Data excerpts
(* ===== verification/Subsidy.v ===== *)
(** The value of a block ([src/src/main.cpp]: [GetFullBlockValue], [GetMasternodePayment],
    [GetColdstakingPayment], [GetBlockValue]), computed as the code does in [double]s and
    truncated to [int64_t]: the constants in full, the order of rewards, and the bound that
    the shares stay below the value of the block. *)
From Stdlib Require Import Floats.SpecFloat.
From S2P Require Import Prelude Serialize Script Transaction.

(** ** Doubles: IEEE binary64, round to nearest *)

Definition double_of (z : Z) : spec_float := binary_normalize 53 1024 z 0 false.
Definition dmul : spec_float -> spec_float -> spec_float := SFmul 53 1024.
Definition dadd : spec_float -> spec_float -> spec_float := SFadd 53 1024.
(** The literal [n / 10^k]: the division is rounded correctly. *)
Definition lit (n k : Z) : spec_float := SFdiv 53 1024 (double_of n) (double_of (10 ^ k)).
(** The conversion to [int64_t] truncates. *)
Definition to_int64 (d : spec_float) : Z :=
  match d with
  | S754_finite s m e =>
      let a := if 0 <=? e then Zpos m * 2 ^ e else Zpos m / 2 ^ (- e) in
      if s then - a else a
  | _ => 0
  end.

Definition times_COIN (d : spec_float) : Z := to_int64 (dmul d (double_of COIN)).
Definition GetFullBlockValue (nHeight : Z) : Z :=
  if nHeight =? 0 then times_COIN (lit 1228922247 2)
  else if (nHeight >? 0) && (nHeight <=? 400000) then times_COIN (lit 625 2)
  else if (nHeight >? 400000) && (nHeight <=? 1451200) then times_COIN (lit 531 2)
  else if (nHeight >? 1451200) && (nHeight <=? 2502400) then times_COIN (lit 452 2)
  else if (nHeight >? 2502400) && (nHeight <=? 3553600) then times_COIN (lit 384 2)
  else if (nHeight >? 3553600) && (nHeight <=? 4604800) then times_COIN (lit 326 2)
  else if (nHeight >? 4604800) && (nHeight <=? 5656000) then times_COIN (lit 277 2)
  else if (nHeight >? 5656000) && (nHeight <=? 6707200) then times_COIN (lit 236 2)
  else if (nHeight >? 6707200) && (nHeight <=? 7758400) then 2 * COIN
  else if (nHeight >? 7758400) && (nHeight <=? 8809600) then times_COIN (lit 17 1)
  else if (nHeight >? 8809600) && (nHeight <=? 9860800) then times_COIN (lit 145 2)
  else if (nHeight >? 9860800) && (nHeight <=? 10912000) then times_COIN (lit 123 2)
  else if (nHeight >? 10912000) && (nHeight <=? 11963200) then times_COIN (lit 105 2)
  else if (nHeight >? 11963200) && (nHeight <=? 13014400) then times_COIN (lit 89 2)
  else if (nHeight >? 13014400) && (nHeight <=? 14065600) then times_COIN (lit 76 2)
  else if (nHeight >? 14065600) && (nHeight <=? 15116800) then times_COIN (lit 64 2)
  else if (nHeight >? 15116800) && (nHeight <=? 16168000) then times_COIN (lit 55 2)
  else if (nHeight >? 16168000) && (nHeight <=? 17219200) then times_COIN (lit 46 2)
  else if (nHeight >? 17219200) && (nHeight <=? 18270400) then times_COIN (lit 39 2)
  else if (nHeight >? 18270400) && (nHeight <=? 19321600) then times_COIN (lit 34 2)
  else if (nHeight >? 19321600) && (nHeight <=? 20372800) then times_COIN (lit 28 2)
  else if (nHeight >? 20372800) && (nHeight <=? 21424000) then times_COIN (lit 24 2)
  else if (nHeight >? 21424000) && (nHeight <=? 22475200) then times_COIN (lit 21 2)
  else times_COIN (lit 18 2).

(** ** Shares of the masternode and of cold staking *)

(** What is asked of the masternode lists: the signing time of the node with a payee, of the
    current node, and the payee of a height. *)
Class MasternodeLists := {
  Find : CScript -> option Z;
  GetCurrentMasterNode : option Z;
  GetBlockPayee : Z -> option CScript
}.

Section shares.
Context `{MasternodeLists} (GetTime : Z).

Definition sinceSigTime (node : option Z) : Z :=
  match node with Some sigTime => i32 (i32 (cdiv (GetTime - sigTime) 60) * 2) | None => 0 end.
Definition nMasternodeActiveHeight (nHeight : Z) (payee : option CScript) : Z :=
  match payee with
  | Some p => sinceSigTime (Find p)
  | None =>
      match GetBlockPayee (nHeight + 1) with
      | None => sinceSigTime GetCurrentMasterNode
      | Some cpayee => sinceSigTime (Find cpayee)
      end
  end.
Definition threeMonthHeight : Z := 2 * 60 * 24 * 30 * 3.
(** The part that is arithmetic: [active] is [nMasternodeActiveHeight]. *)
Definition masternode_share (nHeight active : Z) : Z :=
  let fSubsidyAdjustmentPercentage := if nHeight >? 9860800 then lit 7 1 else lit 75 2 in
  let nMnActiveCount := cdiv active threeMonthHeight in
  let nMnActiveCount := if nMnActiveCount >? 5 then 5 else nMnActiveCount in
  let ret := to_int64 (dmul (double_of (GetFullBlockValue nHeight)) fSubsidyAdjustmentPercentage) in
  to_int64 (dmul (double_of ret) (dadd (double_of 1) (dmul (lit 5 2) (double_of nMnActiveCount)))).
Definition GetMasternodePayment (nHeight : Z) (payee : option CScript) : Z :=
  masternode_share nHeight (nMasternodeActiveHeight nHeight payee).
Definition GetColdstakingPayment (nHeight : Z) : Z := to_int64 (dmul (double_of (GetFullBlockValue nHeight)) (lit 5 2)).
Definition GetBlockValue (LAST_POW_BLOCK nHeight : Z) (payee : option CScript) : Z :=
  let fStakingPercentage := if nHeight >? 9860800 then lit 15 2 else lit 1 1 in
  let FullBlockValue := GetFullBlockValue nHeight in
  if nHeight <=? LAST_POW_BLOCK then FullBlockValue
  else to_int64 (dadd (dadd (dmul fStakingPercentage (double_of FullBlockValue)) (double_of (GetMasternodePayment nHeight payee)))
    (double_of (GetColdstakingPayment nHeight))).
End shares.

(** ** The schedule as a table *)

(** Hundredths of a coin: the first era ends at 400000, the others last two years of blocks. *)
Definition rewards : list Z :=
  [625; 531; 452; 384; 326; 277; 236; 200; 170; 145; 123; 105; 89; 76; 64; 55; 46; 39; 34; 28; 24; 21; 18].
Definition era (nHeight : Z) : Z := Z.min 22 (if nHeight <=? 400000 then 0 else 1 + (nHeight - 400001) / 1051200).
(** The products 5.31 * COIN and 4.52 * COIN fall below the integer and are truncated. *)
Definition era_value (i : Z) : Z := nth (Z.to_nat i) rewards 0 * (COIN / 100) - (if (i =? 1) || (i =? 2) then 1 else 0).

Lemma era_range h : 0 < h -> 0 <= era h <= 22.
Proof. intros Hh. unfold era. destruct (Z.leb_spec h 400000); [lia|]. pose proof (Z.div_pos (h - 400001) 1051200). lia. Qed.
Lemma era_mono a b : 0 < a <= b -> era a <= era b.
Proof.
  intros Hab. unfold era. pose proof (Z.div_le_mono (a - 400001) (b - 400001) 1051200).
  pose proof (Z.div_pos (b - 400001) 1051200). destruct (Z.leb_spec a 400000), (Z.leb_spec b 400000); lia.
Qed.
Lemma era_late h : 0 < h -> (h >? 9860800) = (10 <=? era h).
Proof.
  intros Hh. unfold era. rewrite Z.gtb_ltb. destruct (Z.leb_spec h 400000).
  - destruct (Z.ltb_spec 9860800 h), (Z.leb_spec 10 (Z.min 22 0)); lia.
  - pose proof (Z.div_mod (h - 400001) 1051200). pose proof (Z.mod_pos_bound (h - 400001) 1051200).
    destruct (Z.ltb_spec 9860800 h), (Z.leb_spec 10 (Z.min 22 (1 + (h - 400001) / 1051200))); lia.
Qed.
(** Where the chain of comparisons stops. *)
Lemma era_eq h i : 0 < h -> (i = 0 /\ h <= 400000 \/ 1 <= i <= 22 /\ 400000 + (i - 1) * 1051200 < h /\ (i < 22 -> h <= 400000 + i * 1051200)) -> era h = i.
Proof.
  intros Hh Hi. unfold era. destruct (Z.leb_spec h 400000); [lia|].
  pose proof (Z.div_mod (h - 400001) 1051200). pose proof (Z.mod_pos_bound (h - 400001) 1051200). nia.
Qed.
Ltac era_step h :=
  match goal with
  | |- context [if (h >? ?a) && (h <=? ?b) then _ else _] =>
      destruct (Z.leb_spec h b);
      [replace (h >? a) with true by (rewrite Z.gtb_ltb; symmetry; apply Z.ltb_lt; lia); cbn [andb]|rewrite andb_false_r]
  end.
Ltac eras h i :=
  first [ era_step h; [rewrite (era_eq h i) by lia; vm_compute; reflexivity | let j := eval compute in (i + 1) in eras h j]
        | rewrite (era_eq h 22) by lia; vm_compute; reflexivity ].
Lemma GetFullBlockValue_era h : 0 < h -> GetFullBlockValue h = era_value (era h).
Proof.
  intros Hh. unfold GetFullBlockValue. replace (h =? 0) with false by (symmetry; apply Z.eqb_neq; lia). eras h 0.
Qed.

(** ** The shares *)

(** For every era and every bonus the sums are checked by running them. *)
Definition shares_ok (i n : Z) : bool :=
  let late := 10 <=? i in
  let full := era_value i in
  let ret := to_int64 (dmul (double_of full) (if late then lit 7 1 else lit 75 2)) in
  let mn := to_int64 (dmul (double_of ret) (dadd (double_of 1) (dmul (lit 5 2) (double_of n)))) in
  let cold := to_int64 (dmul (double_of full) (lit 5 2)) in
  let v := to_int64 (dadd (dadd (dmul (if late then lit 15 2 else lit 1 1) (double_of full)) (double_of mn)) (double_of cold)) in
  (0 <? mn) && (16 * mn <=? 15 * full) && (0 <? cold) && (20 * cold <=? full) && (mn + cold <? v) && (80 * v <=? 87 * full) &&
  (9 * full - 30 <=? 10 * v) && Bool.eqb (v <=? full) (n <=? 2).
Lemma shares_checked i n : 0 <= i <= 22 -> 0 <= n <= 5 -> shares_ok i n = true.
Proof.
  intros Hi Hn. apply (range_check2 shares_ok 23 6); [|lia|lia]. by vm_compute.
Qed.

Lemma era_values_decrease i j : 0 <= i <= j -> j <= 22 -> era_value j <= era_value i.
Proof.
  intros Hi Hj. assert (H : (negb (i <=? j) || (era_value j <=? era_value i)) = true); [|lia].
  apply (range_check2 (fun i j => negb (i <=? j) || (era_value j <=? era_value i)) 23 23); [by vm_compute|lia|lia].
Qed.
(** Whole quarters a node has been active, at most five. *)
Definition quarters (active : Z) : Z := Z.min 5 (Z.quot active threeMonthHeight).
Lemma quarters_range active : - threeMonthHeight < active -> 0 <= quarters active <= 5.
Proof.
  intros Ha. unfold quarters. change threeMonthHeight with 259200 in *. Z.to_euclidean_division_equations. lia.
Qed.
Lemma masternode_share_era h active : 0 < h -> masternode_share h active =
  to_int64 (dmul (double_of (to_int64 (dmul (double_of (era_value (era h))) (if 10 <=? era h then lit 7 1 else lit 75 2))))
    (dadd (double_of 1) (dmul (lit 5 2) (double_of (quarters active))))).
Proof.
  intros Hh. unfold masternode_share. rewrite era_late, GetFullBlockValue_era by done. do 5 f_equal. unfold quarters, cdiv.
  rewrite Z.gtb_ltb. destruct (Z.ltb_spec 5 (Z.quot active threeMonthHeight)); lia.
Qed.

Section theorem.
Context `{MasternodeLists}.

(** C37: what a block is worth.  For every height above 0 the full value is that of the era
    the height falls in, read from a table of 23 rewards (the first era of 400000 blocks, the
    others of 1051200), except that in two eras the product of doubles is one unit short of
    the decimal constant; it never rises with the height.  Beyond the proof-of-work blocks,
    for masternodes not signed a quarter or more in the future, the masternode's share and
    that of cold staking are positive, at most 15/16 and 1/20 of the full value, and together
    less than the value of the block; the value of the block lies between 9/10 (less three
    units) and 87/80 of the full value, and exceeds it exactly when the node has been active
    for three quarters of a year. *)
Theorem block_value_correct (GetTime pow h : Z) (payee : option CScript) : 0 < h ->
  let active := nMasternodeActiveHeight GetTime h payee in
  let full := GetFullBlockValue h in
  let mn := GetMasternodePayment GetTime h payee in
  let cold := GetColdstakingPayment h in
  let v := GetBlockValue GetTime pow h payee in
  full = era_value (era h) /\
  (forall h', h <= h' -> GetFullBlockValue h' <= full) /\
  (h <= pow -> v = full) /\
  (pow < h -> - threeMonthHeight < active ->
    0 < mn /\ 16 * mn <= 15 * full /\ 0 < cold /\ 20 * cold <= full /\ mn + cold < v /\
    9 * full - 30 <= 10 * v /\ 80 * v <= 87 * full /\ (full < v <-> 3 <= quarters active)).
Proof.
  intros Hh active full mn cold v. assert (Hf : full = era_value (era h)) by by apply GetFullBlockValue_era.
  split; [done|split; [|split]].
  - intros h' Hle. rewrite GetFullBlockValue_era, Hf by lia. pose proof (era_mono h h'). pose proof (era_range h Hh). pose proof (era_range h').
    apply era_values_decrease; lia.
  - intros Hle. unfold v, GetBlockValue. by rewrite (proj2 (Z.leb_le h pow) Hle).
  - intros Hlt Ha. pose proof (shares_checked (era h) (quarters active) (era_range h Hh) (quarters_range active Ha)) as Hok.
    unfold v, GetBlockValue. rewrite (proj2 (Z.leb_gt h pow) Hlt). fold full. fold mn. fold cold.
    unfold mn, cold, GetMasternodePayment, GetColdstakingPayment in *. fold active. fold full. rewrite masternode_share_era, era_late by done. rewrite Hf.
    unfold shares_ok in Hok. cbv zeta in Hok. repeat rewrite andb_true_iff in Hok. destruct Hok as [Hok Hq]. apply Bool.eqb_prop in Hq. lia.
Qed.
End theorem.

(** A node known by its payee, signed in the year before. *)
#[local] Instance one_node : MasternodeLists :=
  { Find := fun p => if bool_decide (p = [81]) then Some 1500000000 else None; GetCurrentMasterNode := None; GetBlockPayee := fun _ => Some [81] }.
Lemma block_value_correct_witness : 0 < 450000 /\ GetFullBlockValue 450000 = 530999999 /\
  GetBlockValue 1530000000 500 450000 None = 537637496 /\ 530999999 < 537637496.
Proof.
  split; [done|]. destruct (block_value_correct 1530000000 500 450000 None ltac:(done)) as (Hf & _ & _ & _).
  split; [rewrite Hf; by vm_compute|]. split; by vm_compute.
Defined.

**Directions for this task:** The answer must hold only the lines from the first line of the data through the line bearing "[GetColdstakingPayment], [GetBlockValue]), computed", returned exactly.

**Exercise response:**
(* ===== verification/Subsidy.v ===== *)
(** The value of a block ([src/src/main.cpp]: [GetFullBlockValue], [GetMasternodePayment],
    [GetColdstakingPayment], [GetBlockValue]), computed as the code does in [double]s and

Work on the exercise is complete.